How long does recovery take after PPN or rhizotomy?
Postoperative rehabilitation starts quickly — physiotherapy is usually initiated 24–48 hours after surgery. Complete functional recovery may take 3–12 months, depending on the technique, treated area, and collaboration with the rehabilitation team.
Are the effects permanent?
PPN and posterior rhizotomy have long-lasting effects, but they do not imply complete disappearance of spasticity. The goal is to reduce it to a functional and controllable level. The baclofen pump is reversible (it can be stopped or adjusted at any time).

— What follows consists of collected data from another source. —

Lemma page_of_down va : 0 <= va < 2 ^ 64 -> page_of va = va / PGSIZE * PGSIZE.
Proof.
  intros Hva. unfold page_of. change (u64 (Z.shiftl (-1) 12)) with (2 ^ 64 - 2 ^ 12).
  change PGSIZE with (2 ^ 12). rewrite <- Z.shiftl_mul_pow2, <- Z.shiftr_div_pow2 by lia.
  apply Z.bits_inj'. intros n Hn.
  rewrite Z.land_spec, Z.shiftl_spec by lia.
  assert (Z.testbit (2 ^ 64 - 2 ^ 12) n = (12 <=? n) && (n <? 64)) as ->.
  { change (2 ^ 64 - 2 ^ 12) with (Z.shiftl (Z.ones 52) 12). rewrite Z.shiftl_spec by lia.
    destruct (Z.leb_spec 12 n); [|by rewrite Z.testbit_neg_r by lia].
    rewrite Z.testbit_ones by lia. destruct (Z.leb_spec 0 (n - 12)), (Z.ltb_spec (n - 12) 52), (Z.ltb_spec n 64); lia || done. }
  destruct (Z.leb_spec 12 n) as [H|H]; cbn [andb].
  - rewrite Z.shiftr_spec by lia. replace (n - 12 + 12) with n by lia.
    destruct (Z.ltb_spec n 64); [by rewrite andb_true_r|].
    rewrite andb_false_r. symmetry.
    rewrite Z.bits_above_log2; [done|lia|].
    destruct (decide (va = 0)) as [->|]; [simpl; lia|].
    apply Z.log2_lt_pow2; [lia|]. eapply Z.lt_le_trans; [apply Hva|]. apply Z.pow_le_mono_r; lia.
  - rewrite andb_false_r. by rewrite Z.testbit_neg_r by lia.
Qed.

(** ** Pages *)

Lemma pages_same (p q : Z) (m : memory) a bs :
  page_aligned p -> page_aligned q -> p <> q -> q <= a -> a + Z.of_nat (length bs) <= q + PGSIZE ->
  same_page p (store_bytes m a bs) m.
Proof.
  intros Hp Hq Hne Hlo Hhi. apply store_bytes_same_on. destruct (page_disjoint p q Hp Hq Hne); lia.
Qed.

Lemma page_bytes_same p m m' :
  same_page p m' m -> load_bytes m' p (Z.to_nat PGSIZE) = load_bytes m p (Z.to_nat PGSIZE).
Proof. intros Hs. apply load_bytes_same_on. by rewrite Z2Nat.id. Qed.

Lemma page_words_same p m m' k :
  same_page p m' m -> 0 <= k < 35 -> ld64 m' (p + 8 * k) = ld64 m (p + 8 * k).
Proof.
  intros Hs Hk. apply loadn_same_on. eapply same_on_sub; [| |exact Hs]; consts; lia.
Qed.

Lemma load_stored_page m p bs :
  Z.of_nat (length bs) = PGSIZE -> load_bytes (store_bytes m p bs) p (Z.to_nat PGSIZE) = bs.
Proof. intros Hl. rewrite <- Hl, Nat2Z.id. apply load_store_bytes. Qed.

(** A segment that the loader has recorded: its address and its type. *)
Abbreviation seg := (Z * Z)%type.

Section Fork.
Context {K : Layout} {KO : LayoutOk K}.
(** The memory and the free pages before the fork, and the page directory of
    the child. *)
Context (m0 : memory) (F0 : list Z) (dir : Z).

(** The address space of the child while it is built: only pages that were
    free are written. *)
Record around (s : kstate) (m : memory) (taken l : list Z) (f : Z -> Z) : Prop := {
  ar_space : aspace (kmm s) m dir taken l f;
  ar_kept : forall z, page_aligned z -> z ∉ F0 -> same_page z m m0;
  ar_dir : dir ∈ F0;
  ar_pages : forall p, p ∈ taken ++ l -> p ∈ F0;
}.

(** A page in use before the fork. *)
Definition kept (q : Z) : Prop := ram_page q /\ q ∉ F0.

Lemma kept_private s m taken l f q :
  around s m taken l f -> kept q -> private q dir taken l.
Proof.
  intros [_ _ Hd Hp] [Hr Hn]. split; [done|by intros ->|intros H; apply Hn, Hp, elem_of_app; auto..].
Qed.

Lemma around_step s s' m m' taken l f :
  around s m taken l f -> aspace (kmm s') m' dir taken l f ->
  (forall z, page_aligned z -> z ∉ F0 -> same_page z m' m) -> around s' m' taken l f.
Proof.
  intros [_ Hk Hd Hp] HS Hs. split; [done| |done|done].
  intros z Hz Hn. etransitivity; [by apply Hs|by apply Hk].
Qed.
(* ===== verification/Syscall.v ===== *)
(** kernel/syscall.c: the system calls and their dispatch. *)
From S2P Require Import Prelude Mem Context CString Snprintf Console Pmm Sv39 Vmm Kstate Sched Process.

(** ** kernel/syscall.h *)
Definition SYS_user_base : Z := 64.
Definition SYS_user_print : Z := SYS_user_base + 0.
Definition SYS_user_exit : Z := SYS_user_base + 1.
Definition SYS_user_allocate_page : Z := SYS_user_base + 2.
Definition SYS_user_free_page : Z := SYS_user_base + 3.
Definition SYS_user_fork : Z := SYS_user_base + 4.
Definition SYS_user_yield : Z := SYS_user_base + 5.
Definition SYS_user_wait : Z := SYS_user_base + 6.

Section Code.
Context `{Layout}.

(** [sprint(pa)]: the string of the user is the format; there are no
    arguments. *)
Definition sys_user_print (buf n : Z) : M kstate Z :=
  c <- gets current ;;
  assert_ (bool_decide (is_Some c)) "kernel/syscall.c" 25 "current" ;;;
  p <- deref c ;;
  pa <- zoom (user_va_to_pa (pagetable p) buf) ;;
  bs <- read_string pa ;;
  vprintk bs [] ;;;
  ret 0.

Definition sys_user_exit (code : Z) : M kstate Z :=
  sprint "User exit with code:%d.
" [VInt code] ;;;
  c <- gets current ;;
  free_process c ;;;
  (schedule : M kstate unit) ;;;
  ret 0.

Definition sys_user_allocate_page : M kstate Z :=
  pa <- zoom alloc_page ;;
  va <- gets g_ufree_page ;;
  modify (set_g_ufree_page (u64 (va + PGSIZE))) ;;;
  c <- gets current ;;
  p <- deref c ;;
  zoom (user_vm_map (pagetable p) va PGSIZE pa (prot_to_type (Z.lor PROT_WRITE PROT_READ) 1)) ;;;
  ret va.

Definition sys_user_free_page (va : Z) : M kstate Z :=
  c <- gets current ;;
  p <- deref c ;;
  zoom (user_vm_unmap (pagetable p) va PGSIZE 1) ;;;
  ret 0.

Definition sys_user_fork : M kstate Z :=
  sprint "User call fork.
" [] ;;;
  c <- gets current ;;
  do_fork c.

(** [wait] takes an [int]. *)
Definition sys_user_wait (pid : Z) : M kstate Z := wait (s32 pid).

Definition sys_user_yield : M kstate Z :=
  c <- gets current ;;
  assign c (set_status READY) ;;;
  insert_to_ready_queue c ;;;
  (schedule : M kstate unit) ;;;
  ret 0.

Definition do_syscall (a0 a1 a2 a3 a4 a5 a6 a7 : Z) : M kstate Z :=
  if a0 =? SYS_user_print then sys_user_print a1 a2
  else if a0 =? SYS_user_exit then sys_user_exit a1
  else if a0 =? SYS_user_allocate_page then sys_user_allocate_page
  else if a0 =? SYS_user_free_page then sys_user_free_page a1
  else if a0 =? SYS_user_fork then sys_user_fork
  else if a0 =? SYS_user_yield then sys_user_yield
  else if a0 =? SYS_user_wait then sys_user_wait a1
  else panic "Unknown syscall %ld 
".
End Code.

What happens if I do nothing?
Severe untreated spasticity progressively worsens: muscle contractures, joint deformities, increasing chronic pain, and increased social dependence. Some deformities, once fixed, require additional orthopedic surgery.
Can children also benefit from these interventions?
Yes. Selective posterior rhizotomy is especially indicated for children with cerebral palsy, preferably between 3 and 7 years old, when neurological plasticity is maximal. PPN is applicable both in adults and children for localized spasticity.